BRIEF
Please say how many lines below include the word "FetchOutcome", with nothing beyond the number.

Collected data
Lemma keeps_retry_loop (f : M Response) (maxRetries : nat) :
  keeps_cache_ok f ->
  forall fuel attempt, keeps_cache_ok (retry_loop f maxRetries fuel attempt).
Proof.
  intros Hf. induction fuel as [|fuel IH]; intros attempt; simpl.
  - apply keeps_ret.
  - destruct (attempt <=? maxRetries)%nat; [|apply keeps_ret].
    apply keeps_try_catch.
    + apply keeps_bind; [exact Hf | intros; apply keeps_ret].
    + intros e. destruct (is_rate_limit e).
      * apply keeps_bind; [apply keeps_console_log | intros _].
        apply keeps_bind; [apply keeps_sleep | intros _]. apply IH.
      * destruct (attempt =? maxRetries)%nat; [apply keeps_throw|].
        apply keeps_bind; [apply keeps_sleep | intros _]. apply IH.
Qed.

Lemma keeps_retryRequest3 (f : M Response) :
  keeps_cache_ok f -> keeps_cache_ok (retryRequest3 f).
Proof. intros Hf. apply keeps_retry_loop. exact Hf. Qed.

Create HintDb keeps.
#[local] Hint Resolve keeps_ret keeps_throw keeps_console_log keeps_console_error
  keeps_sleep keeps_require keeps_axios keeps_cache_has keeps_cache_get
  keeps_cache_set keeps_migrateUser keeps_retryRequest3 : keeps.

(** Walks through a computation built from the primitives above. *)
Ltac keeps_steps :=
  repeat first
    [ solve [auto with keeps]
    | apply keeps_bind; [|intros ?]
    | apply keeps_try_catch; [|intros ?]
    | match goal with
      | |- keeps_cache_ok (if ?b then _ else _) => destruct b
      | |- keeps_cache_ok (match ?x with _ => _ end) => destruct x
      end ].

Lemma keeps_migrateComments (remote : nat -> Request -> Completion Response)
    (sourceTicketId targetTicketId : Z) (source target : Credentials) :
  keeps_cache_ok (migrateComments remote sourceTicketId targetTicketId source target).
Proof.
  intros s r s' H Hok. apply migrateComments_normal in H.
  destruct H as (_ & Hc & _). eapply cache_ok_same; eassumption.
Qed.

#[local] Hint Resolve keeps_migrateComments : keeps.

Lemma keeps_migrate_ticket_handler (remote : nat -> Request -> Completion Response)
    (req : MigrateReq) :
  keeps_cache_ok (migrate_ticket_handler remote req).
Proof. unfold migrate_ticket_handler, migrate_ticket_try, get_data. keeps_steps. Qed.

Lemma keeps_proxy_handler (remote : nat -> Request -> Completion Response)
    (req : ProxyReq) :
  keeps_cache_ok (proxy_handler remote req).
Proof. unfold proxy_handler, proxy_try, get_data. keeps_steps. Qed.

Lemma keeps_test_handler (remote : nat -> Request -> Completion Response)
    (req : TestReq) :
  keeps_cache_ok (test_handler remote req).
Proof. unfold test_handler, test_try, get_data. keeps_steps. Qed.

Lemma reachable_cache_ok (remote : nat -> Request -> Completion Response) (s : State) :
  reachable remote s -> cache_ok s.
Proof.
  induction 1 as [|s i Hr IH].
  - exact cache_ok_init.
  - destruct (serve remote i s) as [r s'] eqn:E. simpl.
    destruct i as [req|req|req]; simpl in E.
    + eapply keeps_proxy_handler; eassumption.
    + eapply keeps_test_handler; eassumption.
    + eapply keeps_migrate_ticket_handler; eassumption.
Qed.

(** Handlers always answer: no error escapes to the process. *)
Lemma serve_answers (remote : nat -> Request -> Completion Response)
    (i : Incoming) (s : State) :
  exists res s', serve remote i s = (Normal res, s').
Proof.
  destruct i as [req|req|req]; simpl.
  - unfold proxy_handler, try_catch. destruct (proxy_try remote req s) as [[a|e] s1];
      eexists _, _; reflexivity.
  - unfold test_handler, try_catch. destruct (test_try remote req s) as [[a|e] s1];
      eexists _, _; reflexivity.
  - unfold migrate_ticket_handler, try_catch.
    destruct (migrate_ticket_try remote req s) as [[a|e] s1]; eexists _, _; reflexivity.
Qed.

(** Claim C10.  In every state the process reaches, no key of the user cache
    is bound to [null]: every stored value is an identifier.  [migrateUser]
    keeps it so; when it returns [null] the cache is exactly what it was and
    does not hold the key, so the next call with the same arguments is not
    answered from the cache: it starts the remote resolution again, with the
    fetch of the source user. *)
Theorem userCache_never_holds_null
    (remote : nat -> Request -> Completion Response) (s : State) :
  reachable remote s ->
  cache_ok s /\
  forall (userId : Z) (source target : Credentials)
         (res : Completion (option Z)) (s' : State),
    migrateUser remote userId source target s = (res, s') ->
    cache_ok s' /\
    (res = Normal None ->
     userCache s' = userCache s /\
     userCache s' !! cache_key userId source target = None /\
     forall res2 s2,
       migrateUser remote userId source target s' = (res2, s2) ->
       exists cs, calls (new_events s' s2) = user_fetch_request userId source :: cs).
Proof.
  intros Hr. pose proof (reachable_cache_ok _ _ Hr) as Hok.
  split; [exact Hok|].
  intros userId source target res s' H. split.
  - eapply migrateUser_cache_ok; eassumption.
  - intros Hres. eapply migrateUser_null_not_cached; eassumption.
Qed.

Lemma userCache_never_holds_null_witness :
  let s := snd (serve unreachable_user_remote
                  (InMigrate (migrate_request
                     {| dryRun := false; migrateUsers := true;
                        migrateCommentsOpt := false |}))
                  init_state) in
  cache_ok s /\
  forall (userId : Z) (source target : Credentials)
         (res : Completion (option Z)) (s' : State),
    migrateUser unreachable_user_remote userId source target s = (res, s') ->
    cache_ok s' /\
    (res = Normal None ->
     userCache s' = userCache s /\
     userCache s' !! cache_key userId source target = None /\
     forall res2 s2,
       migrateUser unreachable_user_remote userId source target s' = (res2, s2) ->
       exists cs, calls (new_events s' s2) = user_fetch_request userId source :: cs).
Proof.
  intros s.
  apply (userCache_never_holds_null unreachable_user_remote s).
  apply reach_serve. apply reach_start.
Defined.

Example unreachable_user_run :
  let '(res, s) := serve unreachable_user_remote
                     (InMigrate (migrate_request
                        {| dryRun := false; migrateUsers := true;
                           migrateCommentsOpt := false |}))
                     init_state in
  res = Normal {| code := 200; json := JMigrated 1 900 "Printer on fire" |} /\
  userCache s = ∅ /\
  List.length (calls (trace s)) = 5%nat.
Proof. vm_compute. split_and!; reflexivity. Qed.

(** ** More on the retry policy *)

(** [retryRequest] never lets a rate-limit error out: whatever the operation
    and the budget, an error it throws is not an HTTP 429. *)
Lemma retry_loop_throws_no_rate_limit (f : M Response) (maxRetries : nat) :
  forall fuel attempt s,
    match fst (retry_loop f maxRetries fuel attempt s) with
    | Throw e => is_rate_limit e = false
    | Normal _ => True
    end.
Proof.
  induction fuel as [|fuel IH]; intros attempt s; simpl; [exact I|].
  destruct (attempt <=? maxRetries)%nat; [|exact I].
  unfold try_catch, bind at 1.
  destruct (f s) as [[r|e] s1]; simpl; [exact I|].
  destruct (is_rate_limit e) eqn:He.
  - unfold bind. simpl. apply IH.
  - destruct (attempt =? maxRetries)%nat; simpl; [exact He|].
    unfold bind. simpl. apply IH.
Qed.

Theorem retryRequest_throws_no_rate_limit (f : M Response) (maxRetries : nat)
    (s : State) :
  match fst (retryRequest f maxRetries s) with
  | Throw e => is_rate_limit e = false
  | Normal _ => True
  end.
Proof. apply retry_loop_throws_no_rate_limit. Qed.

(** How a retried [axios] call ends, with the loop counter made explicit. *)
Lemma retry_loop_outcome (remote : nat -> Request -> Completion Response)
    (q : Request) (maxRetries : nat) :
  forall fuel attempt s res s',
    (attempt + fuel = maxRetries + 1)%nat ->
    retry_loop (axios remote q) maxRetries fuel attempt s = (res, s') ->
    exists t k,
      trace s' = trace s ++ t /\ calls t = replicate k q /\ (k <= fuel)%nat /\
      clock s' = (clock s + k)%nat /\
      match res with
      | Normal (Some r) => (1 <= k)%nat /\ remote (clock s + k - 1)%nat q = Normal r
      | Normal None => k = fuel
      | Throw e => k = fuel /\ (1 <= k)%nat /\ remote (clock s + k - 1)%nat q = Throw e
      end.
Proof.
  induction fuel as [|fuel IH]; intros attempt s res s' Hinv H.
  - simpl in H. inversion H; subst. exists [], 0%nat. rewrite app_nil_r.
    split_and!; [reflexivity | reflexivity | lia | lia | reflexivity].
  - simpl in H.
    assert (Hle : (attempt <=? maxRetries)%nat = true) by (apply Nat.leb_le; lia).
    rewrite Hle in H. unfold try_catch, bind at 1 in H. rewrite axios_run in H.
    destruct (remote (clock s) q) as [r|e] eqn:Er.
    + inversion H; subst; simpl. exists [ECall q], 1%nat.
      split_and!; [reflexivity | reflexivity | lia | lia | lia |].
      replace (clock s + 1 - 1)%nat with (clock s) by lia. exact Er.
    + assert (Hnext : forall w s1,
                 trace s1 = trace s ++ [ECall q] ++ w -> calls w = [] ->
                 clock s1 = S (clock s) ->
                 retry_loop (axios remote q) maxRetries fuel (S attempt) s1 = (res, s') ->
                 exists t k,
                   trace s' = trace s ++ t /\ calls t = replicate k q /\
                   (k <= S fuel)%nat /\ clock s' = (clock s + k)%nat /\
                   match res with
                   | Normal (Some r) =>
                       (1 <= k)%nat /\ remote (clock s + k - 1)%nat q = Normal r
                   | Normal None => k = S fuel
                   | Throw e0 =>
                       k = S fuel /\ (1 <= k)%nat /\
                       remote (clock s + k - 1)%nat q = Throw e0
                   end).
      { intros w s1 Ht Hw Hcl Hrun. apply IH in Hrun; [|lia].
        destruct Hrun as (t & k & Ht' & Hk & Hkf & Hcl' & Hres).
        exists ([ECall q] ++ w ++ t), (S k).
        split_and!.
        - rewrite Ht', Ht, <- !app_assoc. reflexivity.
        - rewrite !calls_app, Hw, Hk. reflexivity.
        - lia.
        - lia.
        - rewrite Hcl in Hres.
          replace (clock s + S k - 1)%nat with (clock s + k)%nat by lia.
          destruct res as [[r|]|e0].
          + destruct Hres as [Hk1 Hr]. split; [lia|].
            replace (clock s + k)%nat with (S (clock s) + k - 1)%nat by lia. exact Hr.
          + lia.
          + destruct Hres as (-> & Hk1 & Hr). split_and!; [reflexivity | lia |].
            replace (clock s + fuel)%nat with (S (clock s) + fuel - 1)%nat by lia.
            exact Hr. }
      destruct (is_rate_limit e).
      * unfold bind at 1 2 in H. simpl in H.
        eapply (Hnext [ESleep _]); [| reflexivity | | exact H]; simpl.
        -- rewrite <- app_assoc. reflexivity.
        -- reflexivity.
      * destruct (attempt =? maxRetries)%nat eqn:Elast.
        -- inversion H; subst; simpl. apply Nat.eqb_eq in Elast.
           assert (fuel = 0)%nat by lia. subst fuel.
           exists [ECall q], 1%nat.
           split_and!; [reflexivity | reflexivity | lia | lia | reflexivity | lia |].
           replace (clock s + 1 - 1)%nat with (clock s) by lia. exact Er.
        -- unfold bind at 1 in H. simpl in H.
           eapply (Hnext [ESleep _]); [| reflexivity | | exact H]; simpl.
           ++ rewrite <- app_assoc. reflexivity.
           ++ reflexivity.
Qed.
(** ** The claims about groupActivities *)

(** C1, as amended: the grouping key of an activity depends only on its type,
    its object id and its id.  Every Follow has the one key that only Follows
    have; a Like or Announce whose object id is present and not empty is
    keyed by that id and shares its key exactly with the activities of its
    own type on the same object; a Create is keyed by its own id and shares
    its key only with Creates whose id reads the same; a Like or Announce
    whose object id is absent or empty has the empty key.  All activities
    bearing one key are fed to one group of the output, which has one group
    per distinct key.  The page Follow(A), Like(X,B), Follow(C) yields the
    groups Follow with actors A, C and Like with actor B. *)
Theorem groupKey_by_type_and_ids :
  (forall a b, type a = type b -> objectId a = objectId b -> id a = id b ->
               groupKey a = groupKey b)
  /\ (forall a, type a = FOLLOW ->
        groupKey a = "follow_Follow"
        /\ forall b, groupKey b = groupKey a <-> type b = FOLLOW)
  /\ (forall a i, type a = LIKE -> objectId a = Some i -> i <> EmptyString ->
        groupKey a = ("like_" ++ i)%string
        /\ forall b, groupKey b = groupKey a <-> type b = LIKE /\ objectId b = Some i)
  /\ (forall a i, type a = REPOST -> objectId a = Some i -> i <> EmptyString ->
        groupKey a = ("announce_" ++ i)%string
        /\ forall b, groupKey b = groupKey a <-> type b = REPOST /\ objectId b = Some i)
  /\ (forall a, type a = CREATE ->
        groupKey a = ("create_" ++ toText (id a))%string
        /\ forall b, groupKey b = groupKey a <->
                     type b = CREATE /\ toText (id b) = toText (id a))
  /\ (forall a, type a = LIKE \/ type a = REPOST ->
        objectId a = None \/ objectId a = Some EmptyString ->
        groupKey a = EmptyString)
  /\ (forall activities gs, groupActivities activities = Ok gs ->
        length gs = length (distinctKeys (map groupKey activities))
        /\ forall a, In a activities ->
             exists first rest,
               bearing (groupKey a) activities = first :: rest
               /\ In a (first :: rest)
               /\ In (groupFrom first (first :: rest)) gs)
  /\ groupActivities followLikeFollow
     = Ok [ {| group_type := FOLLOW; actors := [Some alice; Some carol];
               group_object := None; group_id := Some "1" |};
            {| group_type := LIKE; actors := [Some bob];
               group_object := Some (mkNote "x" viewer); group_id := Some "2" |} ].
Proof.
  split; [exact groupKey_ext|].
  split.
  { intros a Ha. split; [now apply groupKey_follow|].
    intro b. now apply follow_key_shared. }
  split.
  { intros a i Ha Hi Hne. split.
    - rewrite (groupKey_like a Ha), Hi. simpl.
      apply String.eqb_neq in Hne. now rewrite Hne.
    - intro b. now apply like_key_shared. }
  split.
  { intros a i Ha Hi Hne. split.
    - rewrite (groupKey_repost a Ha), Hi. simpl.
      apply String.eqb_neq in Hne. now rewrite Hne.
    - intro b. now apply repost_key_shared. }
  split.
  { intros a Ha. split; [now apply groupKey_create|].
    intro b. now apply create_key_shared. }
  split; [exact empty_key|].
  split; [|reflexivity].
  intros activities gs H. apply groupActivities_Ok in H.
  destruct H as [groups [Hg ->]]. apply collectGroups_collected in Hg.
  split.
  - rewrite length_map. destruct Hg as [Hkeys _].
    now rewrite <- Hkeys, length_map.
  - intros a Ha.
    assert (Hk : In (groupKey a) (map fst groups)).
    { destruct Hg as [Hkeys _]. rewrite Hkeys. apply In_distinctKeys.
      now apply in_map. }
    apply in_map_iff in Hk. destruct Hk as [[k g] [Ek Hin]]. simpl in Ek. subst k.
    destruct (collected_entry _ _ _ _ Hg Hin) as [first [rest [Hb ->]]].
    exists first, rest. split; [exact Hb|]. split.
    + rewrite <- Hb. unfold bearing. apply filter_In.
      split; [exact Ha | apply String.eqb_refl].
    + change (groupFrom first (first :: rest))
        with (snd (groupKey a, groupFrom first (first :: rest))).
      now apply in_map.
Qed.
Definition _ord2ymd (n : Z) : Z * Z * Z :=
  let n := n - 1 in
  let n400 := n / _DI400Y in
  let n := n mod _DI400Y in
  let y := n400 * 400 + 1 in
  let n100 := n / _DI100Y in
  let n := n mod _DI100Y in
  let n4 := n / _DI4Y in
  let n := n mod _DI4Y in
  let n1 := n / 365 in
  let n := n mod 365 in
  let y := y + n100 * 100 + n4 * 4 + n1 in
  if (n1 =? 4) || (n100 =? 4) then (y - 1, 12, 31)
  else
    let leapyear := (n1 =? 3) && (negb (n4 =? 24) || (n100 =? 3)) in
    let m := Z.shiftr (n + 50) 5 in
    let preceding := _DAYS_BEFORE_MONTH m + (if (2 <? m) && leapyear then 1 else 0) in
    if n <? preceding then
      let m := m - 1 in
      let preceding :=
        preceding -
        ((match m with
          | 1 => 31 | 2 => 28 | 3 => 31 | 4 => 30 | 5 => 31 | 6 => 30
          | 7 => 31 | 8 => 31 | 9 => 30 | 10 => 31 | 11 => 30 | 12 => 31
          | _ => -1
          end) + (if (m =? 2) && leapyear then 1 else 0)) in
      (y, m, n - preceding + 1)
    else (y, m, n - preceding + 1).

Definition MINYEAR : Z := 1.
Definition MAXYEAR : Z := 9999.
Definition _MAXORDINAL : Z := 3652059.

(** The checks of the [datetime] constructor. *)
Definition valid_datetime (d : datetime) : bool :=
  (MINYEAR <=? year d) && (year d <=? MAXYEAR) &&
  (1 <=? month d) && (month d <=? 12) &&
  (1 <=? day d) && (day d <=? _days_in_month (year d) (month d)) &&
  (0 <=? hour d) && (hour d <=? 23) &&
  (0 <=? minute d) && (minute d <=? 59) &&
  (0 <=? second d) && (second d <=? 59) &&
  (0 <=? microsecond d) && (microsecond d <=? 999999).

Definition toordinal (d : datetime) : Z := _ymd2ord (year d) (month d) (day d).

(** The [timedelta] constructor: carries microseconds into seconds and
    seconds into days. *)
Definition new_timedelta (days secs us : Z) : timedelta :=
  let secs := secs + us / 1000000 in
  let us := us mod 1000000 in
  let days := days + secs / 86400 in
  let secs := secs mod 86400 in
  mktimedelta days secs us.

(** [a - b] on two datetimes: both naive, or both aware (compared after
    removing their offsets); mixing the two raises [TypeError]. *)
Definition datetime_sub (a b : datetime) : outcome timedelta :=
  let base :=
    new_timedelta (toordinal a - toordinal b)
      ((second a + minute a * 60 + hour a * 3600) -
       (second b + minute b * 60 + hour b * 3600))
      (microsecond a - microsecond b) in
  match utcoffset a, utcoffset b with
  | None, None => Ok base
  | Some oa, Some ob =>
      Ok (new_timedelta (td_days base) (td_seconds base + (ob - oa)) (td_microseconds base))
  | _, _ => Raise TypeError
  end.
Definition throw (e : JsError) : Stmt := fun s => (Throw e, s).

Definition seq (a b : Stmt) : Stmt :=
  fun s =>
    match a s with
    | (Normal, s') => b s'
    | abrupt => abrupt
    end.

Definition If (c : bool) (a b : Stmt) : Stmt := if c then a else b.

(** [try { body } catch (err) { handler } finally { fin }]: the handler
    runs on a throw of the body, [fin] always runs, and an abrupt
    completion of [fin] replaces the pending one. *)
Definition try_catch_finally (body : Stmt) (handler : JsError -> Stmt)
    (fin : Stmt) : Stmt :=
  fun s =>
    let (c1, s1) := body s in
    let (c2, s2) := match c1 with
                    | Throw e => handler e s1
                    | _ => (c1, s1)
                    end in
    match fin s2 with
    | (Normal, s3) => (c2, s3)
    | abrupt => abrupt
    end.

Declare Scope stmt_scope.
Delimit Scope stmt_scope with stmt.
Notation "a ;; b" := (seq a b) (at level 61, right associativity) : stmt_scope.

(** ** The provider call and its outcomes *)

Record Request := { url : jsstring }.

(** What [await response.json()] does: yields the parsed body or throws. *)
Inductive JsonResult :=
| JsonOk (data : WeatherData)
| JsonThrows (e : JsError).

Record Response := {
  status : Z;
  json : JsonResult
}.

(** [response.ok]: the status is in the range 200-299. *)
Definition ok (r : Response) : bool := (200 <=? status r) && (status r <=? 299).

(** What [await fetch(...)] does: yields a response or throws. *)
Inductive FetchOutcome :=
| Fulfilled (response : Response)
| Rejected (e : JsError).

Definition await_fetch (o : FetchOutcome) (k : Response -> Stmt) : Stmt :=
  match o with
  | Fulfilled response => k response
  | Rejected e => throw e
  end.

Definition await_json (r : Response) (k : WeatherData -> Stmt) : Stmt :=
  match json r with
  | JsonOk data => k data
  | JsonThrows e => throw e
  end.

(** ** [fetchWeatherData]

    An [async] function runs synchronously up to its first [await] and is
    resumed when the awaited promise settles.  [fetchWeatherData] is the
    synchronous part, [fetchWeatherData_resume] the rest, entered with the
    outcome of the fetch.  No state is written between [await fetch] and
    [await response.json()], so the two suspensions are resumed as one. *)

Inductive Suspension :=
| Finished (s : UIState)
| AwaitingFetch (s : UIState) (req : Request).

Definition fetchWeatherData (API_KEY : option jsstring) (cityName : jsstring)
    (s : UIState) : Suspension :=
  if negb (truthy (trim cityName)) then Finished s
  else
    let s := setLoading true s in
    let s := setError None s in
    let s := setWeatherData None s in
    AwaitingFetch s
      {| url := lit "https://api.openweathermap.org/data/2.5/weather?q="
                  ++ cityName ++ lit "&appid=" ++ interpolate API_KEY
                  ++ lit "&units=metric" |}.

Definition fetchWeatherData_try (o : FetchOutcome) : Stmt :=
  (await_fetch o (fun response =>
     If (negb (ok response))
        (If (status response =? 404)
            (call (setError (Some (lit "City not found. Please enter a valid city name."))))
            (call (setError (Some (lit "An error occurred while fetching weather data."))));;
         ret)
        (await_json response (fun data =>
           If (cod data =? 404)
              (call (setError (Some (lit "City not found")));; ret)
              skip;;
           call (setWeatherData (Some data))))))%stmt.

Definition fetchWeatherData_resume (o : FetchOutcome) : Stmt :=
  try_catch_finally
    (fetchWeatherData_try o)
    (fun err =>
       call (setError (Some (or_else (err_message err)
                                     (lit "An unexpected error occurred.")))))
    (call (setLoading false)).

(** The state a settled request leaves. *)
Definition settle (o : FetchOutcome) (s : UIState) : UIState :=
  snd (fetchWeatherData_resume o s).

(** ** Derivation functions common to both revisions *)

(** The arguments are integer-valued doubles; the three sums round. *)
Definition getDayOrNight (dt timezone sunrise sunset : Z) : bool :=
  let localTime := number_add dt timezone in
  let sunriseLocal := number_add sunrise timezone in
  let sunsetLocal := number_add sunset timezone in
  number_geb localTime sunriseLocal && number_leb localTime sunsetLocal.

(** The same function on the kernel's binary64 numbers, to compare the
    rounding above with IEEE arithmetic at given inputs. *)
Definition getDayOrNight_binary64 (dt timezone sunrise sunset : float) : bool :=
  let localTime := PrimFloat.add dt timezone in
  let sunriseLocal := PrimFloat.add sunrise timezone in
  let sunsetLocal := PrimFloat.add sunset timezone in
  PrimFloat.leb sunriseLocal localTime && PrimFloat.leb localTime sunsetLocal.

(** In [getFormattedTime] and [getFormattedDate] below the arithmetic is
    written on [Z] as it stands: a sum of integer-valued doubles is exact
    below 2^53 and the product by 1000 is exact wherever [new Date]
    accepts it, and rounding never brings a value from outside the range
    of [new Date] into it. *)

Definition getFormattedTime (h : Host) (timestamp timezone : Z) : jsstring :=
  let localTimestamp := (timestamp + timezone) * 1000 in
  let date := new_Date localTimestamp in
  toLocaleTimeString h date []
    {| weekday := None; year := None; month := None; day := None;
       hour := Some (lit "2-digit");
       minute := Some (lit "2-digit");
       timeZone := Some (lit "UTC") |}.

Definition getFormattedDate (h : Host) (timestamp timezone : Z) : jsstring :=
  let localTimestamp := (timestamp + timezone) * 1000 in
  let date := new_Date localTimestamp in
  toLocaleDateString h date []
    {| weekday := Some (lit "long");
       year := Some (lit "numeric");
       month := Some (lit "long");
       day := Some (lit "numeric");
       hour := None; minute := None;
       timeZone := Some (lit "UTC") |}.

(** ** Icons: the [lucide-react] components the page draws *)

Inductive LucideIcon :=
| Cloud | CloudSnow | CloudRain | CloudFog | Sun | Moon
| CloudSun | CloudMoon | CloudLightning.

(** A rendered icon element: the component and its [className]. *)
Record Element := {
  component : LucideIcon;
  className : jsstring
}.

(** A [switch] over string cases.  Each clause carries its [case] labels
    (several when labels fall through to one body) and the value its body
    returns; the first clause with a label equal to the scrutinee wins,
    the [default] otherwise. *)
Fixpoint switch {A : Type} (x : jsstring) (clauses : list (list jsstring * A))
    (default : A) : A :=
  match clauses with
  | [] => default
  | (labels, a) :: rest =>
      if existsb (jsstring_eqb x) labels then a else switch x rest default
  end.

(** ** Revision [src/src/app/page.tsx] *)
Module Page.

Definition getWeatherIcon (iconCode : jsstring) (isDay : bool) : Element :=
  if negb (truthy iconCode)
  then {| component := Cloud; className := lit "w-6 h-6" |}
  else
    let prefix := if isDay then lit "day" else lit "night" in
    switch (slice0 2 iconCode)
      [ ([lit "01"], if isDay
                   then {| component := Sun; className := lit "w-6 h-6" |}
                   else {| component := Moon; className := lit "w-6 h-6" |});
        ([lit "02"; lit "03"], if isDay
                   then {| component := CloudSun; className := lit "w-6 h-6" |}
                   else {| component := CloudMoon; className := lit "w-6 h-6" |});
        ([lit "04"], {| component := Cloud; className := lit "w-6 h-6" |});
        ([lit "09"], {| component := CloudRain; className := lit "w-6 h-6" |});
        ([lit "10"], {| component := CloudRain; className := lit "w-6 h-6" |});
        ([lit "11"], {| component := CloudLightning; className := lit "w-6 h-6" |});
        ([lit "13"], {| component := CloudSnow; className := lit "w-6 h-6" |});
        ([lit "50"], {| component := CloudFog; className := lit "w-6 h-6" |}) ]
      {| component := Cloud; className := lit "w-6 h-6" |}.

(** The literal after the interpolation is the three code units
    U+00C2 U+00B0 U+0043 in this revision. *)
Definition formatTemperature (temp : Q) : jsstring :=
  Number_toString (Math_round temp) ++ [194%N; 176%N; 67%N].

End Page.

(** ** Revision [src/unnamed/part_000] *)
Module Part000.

EXERCISE RESULT
5